*TASK INSTRUCTIONS*: Using the records below, give again exactly the lines from the line that contains "that Python reads, rounded once more). *)" through the line that contains "(wrap32 (x * y))", both ends included, and only those.

-- EXCERPTED DATA follows --

(** X4 on the same run: two faces, one label. *)
Lemma recognize_faces_without_predictor_one_label_witness :
  let self := with_gallery three_faces two_people in
  let run := recognize_faces self demo_frame default_recognition_threshold w0 in
  shape_predictor self = None
  /\ run = (Returned (returned run), snd run)
  /\ map box (returned run) = [(20, 20, 40, 40); (100, 60, 80, 80)]
  /\ forall f g, In f (returned run) -> In g (returned run) ->
       label f = label g.
Proof.
  cbv zeta.
  assert (Hrun : recognize_faces (with_gallery three_faces two_people)
                   demo_frame default_recognition_threshold w0
                 = (Returned
                      (returned
                         (recognize_faces (with_gallery three_faces two_people)
                            demo_frame default_recognition_threshold w0)),
                    snd (recognize_faces (with_gallery three_faces two_people)
                           demo_frame default_recognition_threshold w0)))
    by (vm_compute; reflexivity).
  split; [reflexivity | split; [exact Hrun | split; [vm_compute; reflexivity|]]].
  exact (recognize_faces_without_predictor_one_label
           (with_gallery three_faces two_people) demo_frame
           default_recognition_threshold w0 _ _ eq_refl Hrun).
Defined.

(** X5 on the same run: the first face is "alice". *)
Lemma recognize_faces_match_is_backed_witness :
  let self := with_gallery three_faces two_people in
  let run := recognize_faces self demo_frame default_recognition_threshold w0 in
  let f := set_label left_face "alice" in
  run = (Returned (returned run), snd run)
  /\ In f (returned run) /\ label f = Some "alice" /\ "alice" <> "Unknown"
  /\ exists features kf,
       embedding self (Some demo_frame) (box f) = Returned (Some features)
       /\ In (kf, "alice") (gallery self)
       /\ PyFloat.gt (distance_euclidean features kf)
            default_recognition_threshold = false
       /\ PyFloat.lt (distance_euclidean features kf) PyFloat.inf = true
       /\ forall kf' kl', In (kf', kl') (gallery self) ->
            PyFloat.lt (distance_euclidean features kf')
                       (distance_euclidean features kf) = false.
Proof.
  cbv zeta.
  assert (Hrun : recognize_faces (with_gallery three_faces two_people)
                   demo_frame default_recognition_threshold w0
                 = (Returned
                      (returned
                         (recognize_faces (with_gallery three_faces two_people)
                            demo_frame default_recognition_threshold w0)),
                    snd (recognize_faces (with_gallery three_faces two_people)
                           demo_frame default_recognition_threshold w0)))
    by (vm_compute; reflexivity).
  assert (Hin : In (set_label left_face "alice")
                  (returned
                     (recognize_faces (with_gallery three_faces two_people)
                        demo_frame default_recognition_threshold w0)))
    by (vm_compute; left; reflexivity).
  assert (Hne : "alice" <> "Unknown") by discriminate.
  split; [exact Hrun | split; [exact Hin | split; [reflexivity|]]].
  split; [exact Hne|].
  exact (recognize_faces_match_is_backed
           (with_gallery three_faces two_people) demo_frame
           default_recognition_threshold w0 _ _ Hrun
           (set_label left_face "alice") "alice" Hin eq_refl Hne).
Defined.

(** X6: from a threshold of 1 to one of 7, ['Unknown'] becomes "alice". *)
Lemma assign_label_threshold_monotone_witness :
  let self := with_gallery three_faces two_people in
  PyFloat.le 1%float 7%float = true
  /\ exists l l' ls ls',
       assign_label self demo_features 1%float w0 = (Returned l, say ls w0)
       /\ assign_label self demo_features 7%float w0
          = (Returned l', say ls' w0)
       /\ (l = "Unknown" \/ l' = l).
Proof.
  cbv zeta. split; [reflexivity|].
  exact (assign_label_threshold_monotone
           (with_gallery three_faces two_people) demo_features
           1%float 7%float w0 eq_refl).
Defined.

(** X7: the region of the box (100, 60, 80, 80) of [demo_frame]. *)
Lemma face_region_in_frame_witness :
  box right_face = (100, 60, 80, 80)
  /\ out_of_frame demo_frame (box right_face) = false
  /\ shape0 (face_region demo_frame right_face) = 80%nat
  /\ shape1 (face_region demo_frame right_face) = 80%nat
  /\ shape2 (face_region demo_frame right_face) = shape2 demo_frame
  /\ forall i j k,
       item (face_region demo_frame right_face) i j k
       = item demo_frame (60 + i) (100 + j) k.
Proof.
  split; [reflexivity | split; [reflexivity|]].
  exact (face_region_in_frame demo_frame right_face 100 60 80 80
           eq_refl eq_refl ltac:(lia) ltac:(lia)).
Defined.


(** X9: the sighting of "alice" in the fixture. *)
Lemma save_face_image_row_points_to_file_witness :
  size demo_frame <> 0
  /\ PyStr.startswith "alice" "/" = false
  /\ exists w' filepath image,
       save_face_image demo_frame "alice" w0 = (Returned tt, w')
       /\ imwrites w' = imwrites w0 ++ [(filepath, demo_frame)]
       /\ face_objects w' = face_objects w0 ++ [("alice", image)]
       /\ filepath = PyStr.join (MEDIA_ROOT settings) image.
Proof.
  assert (Hs : size demo_frame <> 0) by (vm_compute; discriminate).
  split; [exact Hs | split; [reflexivity|]].
  exact (save_face_image_row_points_to_file demo_frame "alice" w0 Hs eq_refl).
Defined.

(** X10: [demo_frame] and [vga_frame] saved as "alice" at the first two
    readings of the fixture's clock, which fall in the same second. *)
Lemma save_face_image_same_second_witness :
  size demo_frame <> 0 /\ size vga_frame <> 0
  /\ strftime_now (clock w0) = strftime_now (S (clock w0))
  /\ exists w' p1 p2,
       (save_face_image demo_frame "alice" ;;
        save_face_image vga_frame "alice") w0
       = (Returned tt, w')
       /\ imwrites w' = imwrites w0 ++ [(p1, demo_frame); (p2, vga_frame)]
       /\ List.length (face_objects w')
          = (List.length (face_objects w0) + 2)%nat
       /\ (p1 = p2 <-> strftime_now (clock w0) = strftime_now (S (clock w0))).
Proof.
  assert (H1 : size demo_frame <> 0) by (vm_compute; discriminate).
  assert (H2 : size vga_frame <> 0) by (vm_compute; discriminate).
  split; [exact H1 | split; [exact H2 | split; [reflexivity|]]].
  exact (save_face_image_same_second demo_frame vga_frame "alice" w0 H1 H2).
Defined.

(** X13 on the gallery directory of the fixture. *)
Lemma load_known_faces_returned_witness :
  let self := fresh three_faces in
  let run := load_known_faces self w0 in
  let added :=
    loaded_entries (KNOWN_FACES_DIR settings) self
      (os_listdir (KNOWN_FACES_DIR settings)) in
  run = (Returned (object_of run), snd run)
  /\ added = two_people
  /\ known_faces_features (object_of run)
     = known_faces_features self ++ map fst added
  /\ known_faces_labels (object_of run)
     = known_faces_labels self ++ map snd added
  /\ (forall l, In l (map snd added) ->
        exists filename,
          In filename (os_listdir (KNOWN_FACES_DIR settings))
          /\ is_image_name filename = true
          /\ l = fst (PyStr.splitext filename))
  /\ (List.length (known_faces_features self)
      = List.length (known_faces_labels self) ->
      List.length (known_faces_features (object_of run))
      = List.length (known_faces_labels (object_of run)))
  /\ detector (object_of run) = detector self
  /\ model (object_of run) = model self
  /\ shape_predictor (object_of run) = shape_predictor self
  /\ paths (snd run) = paths w0 /\ imwrites (snd run) = imwrites w0
  /\ face_objects (snd run) = face_objects w0 /\ clock (snd run) = clock w0.
Proof.
  cbv zeta.
  assert (Hrun : load_known_faces (fresh three_faces) w0
                 = (Returned
                      (object_of (load_known_faces (fresh three_faces) w0)),
                    snd (load_known_faces (fresh three_faces) w0)))
    by (vm_compute; reflexivity).
  split; [exact Hrun | split; [vm_compute; reflexivity|]].
  exact (load_known_faces_returned (fresh three_faces) _ w0 _ Hrun).
Defined.

(** X15 on the fixture: no model file, two people loaded. *)
Lemma init_returned_witness :
  let run := __init__ three_faces (fun t => t) (fun _ _ _ => []) w0 in
  let self := object_of run in
  run = (Returned self, snd run)
  /\ known_faces_labels self = ["alice"; "bob"]
  /\ detector self = three_faces
  /\ model self = (fun t => t)
  /\ shape_predictor self
     = (if existsb
             (String.eqb
                (PyStr.join (MODEL_DIR settings)
                   "shape_predictor_68_face_landmarks.dat"))
             (paths w0)
        then Some ((fun _ _ _ => [])
                     (PyStr.join (MODEL_DIR settings)
                        "shape_predictor_68_face_landmarks.dat"))
        else None)
  /\ gallery self
     = loaded_entries (KNOWN_FACES_DIR settings) self
         (os_listdir (KNOWN_FACES_DIR settings))
  /\ List.length (known_faces_features self)
     = List.length (known_faces_labels self).
Proof.
  cbv zeta.
  assert (Hrun : __init__ three_faces (fun t => t) (fun _ _ _ => []) w0
                 = (Returned
                      (object_of
                         (__init__ three_faces (fun t => t)
                            (fun _ _ _ => []) w0)),
                    snd (__init__ three_faces (fun t => t)
                           (fun _ _ _ => []) w0)))
    by (vm_compute; reflexivity).
  split; [exact Hrun | split; [vm_compute; reflexivity|]].
  exact (init_returned three_faces (fun t => t) (fun _ _ _ => []) _ w0 _
           Hrun).
Defined.
(** * 03-JaxParallelization: the notebook's array programs, embedded in Rocq

    The notebook [03-JaxParallelization.ipynb] defines a dense layer
    [dense_layer], two hand-batched rewrites ([einsum_layer],
    [transpose_layer]) and a handful of two-argument functions that are
    batched with [jax.vmap].  This file embeds those cells together with the
    part of the array library they call: arrays as a shape and a row-major
    buffer, element arithmetic in the default JAX dtypes (int32 and float32),
    [dot], [einsum], [.T], broadcasting [+] and [*], and [vmap] with
    [in_axes]/[out_axes].

    Floats are IEEE binary32 values: every product and every sum is rounded
    to nearest even, and the terms of a contraction are added from left to
    right.  On the notebook's inputs this gives, bit for bit, the arrays
    that the notebook shows under its cells. *)

From Stdlib Require Import String Ascii DecimalString SpecFloat.
From Stdlib Require Import ZArith QArith Qabs Bool Arith Lia List.
Import ListNotations.

Close Scope Q_scope.
Open Scope nat_scope.

Set Implicit Arguments.

(** ** Exceptions

    Python exceptions that the modelled calls raise.  A call returns either
    an exception or a value. *)

Inductive exn : Type :=
| TypeError (msg : string)
| ValueError (msg : string).

Definition res (A : Type) : Type := (exn + A)%type.

Definition ok {A : Type} (a : A) : res A := inr a.
Definition raise {A : Type} (e : exn) : res A := inl e.

Definition bind {A B : Type} (m : res A) (k : A -> res B) : res B :=
  match m with
  | inl e => inl e
  | inr a => k a
  end.

Notation "x <- m ;; k" := (bind m (fun x => k))
  (at level 61, m at next level, right associativity).

Fixpoint mapM {A B : Type} (f : A -> res B) (l : list A) : res (list B) :=
  match l with
  | [] => ok []
  | a :: r => b <- f a ;; bs <- mapM f r ;; ok (b :: bs)
  end.

(** ** Element arithmetic *)

(** The operations that the notebook uses on array elements.  [of_int] and
    [of_float] read an integer and a decimal literal of the source. *)
Class Num (T : Type) : Type := {
  zero : T;
  add : T -> T -> T;
  mul : T -> T -> T;
  of_int : Z -> T;
  of_float : Q -> T
}.

(** *** IEEE binary32 and binary64, after [SpecFloat] *)

Module F32.
Definition prec : Z := 24.
Definition emax : Z := 128.

Definition of_Z (z : Z) : spec_float := binary_normalize prec emax z 0 false.
Definition fadd : spec_float -> spec_float -> spec_float := SFadd prec emax.
Definition fmul : spec_float -> spec_float -> spec_float := SFmul prec emax.
End F32.

Module F64.
Definition prec : Z := 53.
Definition emax : Z := 1024.

Definition of_Z (z : Z) : spec_float := binary_normalize prec emax z 0 false.

(** A decimal literal [n/d] of the source, as Python reads it: the double
    nearest to the quotient. *)
Definition of_decimal (q : Q) : spec_float :=
  SFdiv prec emax (of_Z (Qnum q)) (of_Z (Zpos (Qden q))).

(** [astype(float32)]: round to nearest even. *)
Definition to_f32 (x : spec_float) : spec_float :=
  match x with
  | S754_finite s m e =>
      binary_normalize F32.prec F32.emax (cond_Zopp s (Zpos m)) e s
  | _ => x
  end.
End F64.

(** The exact rational value of a finite float. *)
Definition SF2Q (x : spec_float) : option Q :=
  match x with
  | S754_zero _ => Some 0%Q
  | S754_finite s m e =>
      let v := match e with
               | Z0 => inject_Z (Zpos m)
               | Zpos p => inject_Z (Zpos m * 2 ^ Zpos p)
               | Zneg p => Qmake (Zpos m) (2 ^ p)
               end in
      Some (if s then Qopp v else v)
  | _ => None
  end.

(** *** Scalars of the default dtypes

    Without [jax_enable_x64], an integer literal becomes an int32 (its
    64-bit value truncated) and a decimal literal a float32 (the double
    that Python reads, rounded once more). *)

Inductive scalar : Type :=
| I32 (z : Z)
| F32 (f : spec_float).

Definition wrap32 (z : Z) : Z :=
  ((z + 2147483648) mod 4294967296 - 2147483648)%Z.

(** Type promotion: int32 with float32 gives float32. *)
Definition to_f32 (a : scalar) : spec_float :=
  match a with
  | I32 z => F32.of_Z z
  | F32 f => f
  end.

Definition scalar_add (a b : scalar) : scalar :=
  match a, b with
  | I32 x, I32 y => I32 (wrap32 (x + y))
  | _, _ => F32 (F32.fadd (to_f32 a) (to_f32 b))
  end.

Definition scalar_mul (a b : scalar) : scalar :=
  match a, b with
  | I32 x, I32 y => I32 (wrap32 (x * y))
  | _, _ => F32 (F32.fmul (to_f32 a) (to_f32 b))
  end.

#[export] Instance scalar_Num : Num scalar := {
  zero := I32 0;
  add := scalar_add;
  mul := scalar_mul;
  of_int z := I32 (wrap32 z);
  of_float q := F32 (F64.to_f32 (F64.of_decimal q))
}.

(** Exact arithmetic on the same literals, to compare against. *)
#[export] Instance Q_Num : Num Q := {
  zero := 0%Q;
  add := Qplus;
  mul := Qmult;
  of_int := inject_Z;
  of_float q := q
}.

Definition scalar2Q (a : scalar) : option Q :=
  match a with
  | I32 z => Some (inject_Z z)
  | F32 f => SF2Q f
  end.

(** ** Arrays

    An array is its shape and its elements in row-major order, as the
    library's device buffers hold them. *)

Record ndarray (T : Type) : Type := mk_array {
  shape : list nat;
  data : list T
}.

Arguments mk_array {T} shape data.
Arguments shape {T} _.
Arguments data {T} _.

Definition size (s : list nat) : nat := fold_right Nat.mul 1 s.

Definition wf {T : Type} (a : ndarray T) : Prop :=
  length (data a) = size (shape a).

-- EXCERPTED DATA concluded --

*EXERCISE RESULT*:
    that Python reads, rounded once more). *)

Inductive scalar : Type :=
| I32 (z : Z)
| F32 (f : spec_float).

Definition wrap32 (z : Z) : Z :=
  ((z + 2147483648) mod 4294967296 - 2147483648)%Z.

(** Type promotion: int32 with float32 gives float32. *)
Definition to_f32 (a : scalar) : spec_float :=
  match a with
  | I32 z => F32.of_Z z
  | F32 f => f
  end.

Definition scalar_add (a b : scalar) : scalar :=
  match a, b with
  | I32 x, I32 y => I32 (wrap32 (x + y))
  | _, _ => F32 (F32.fadd (to_f32 a) (to_f32 b))
  end.

Definition scalar_mul (a b : scalar) : scalar :=
  match a, b with
  | I32 x, I32 y => I32 (wrap32 (x * y))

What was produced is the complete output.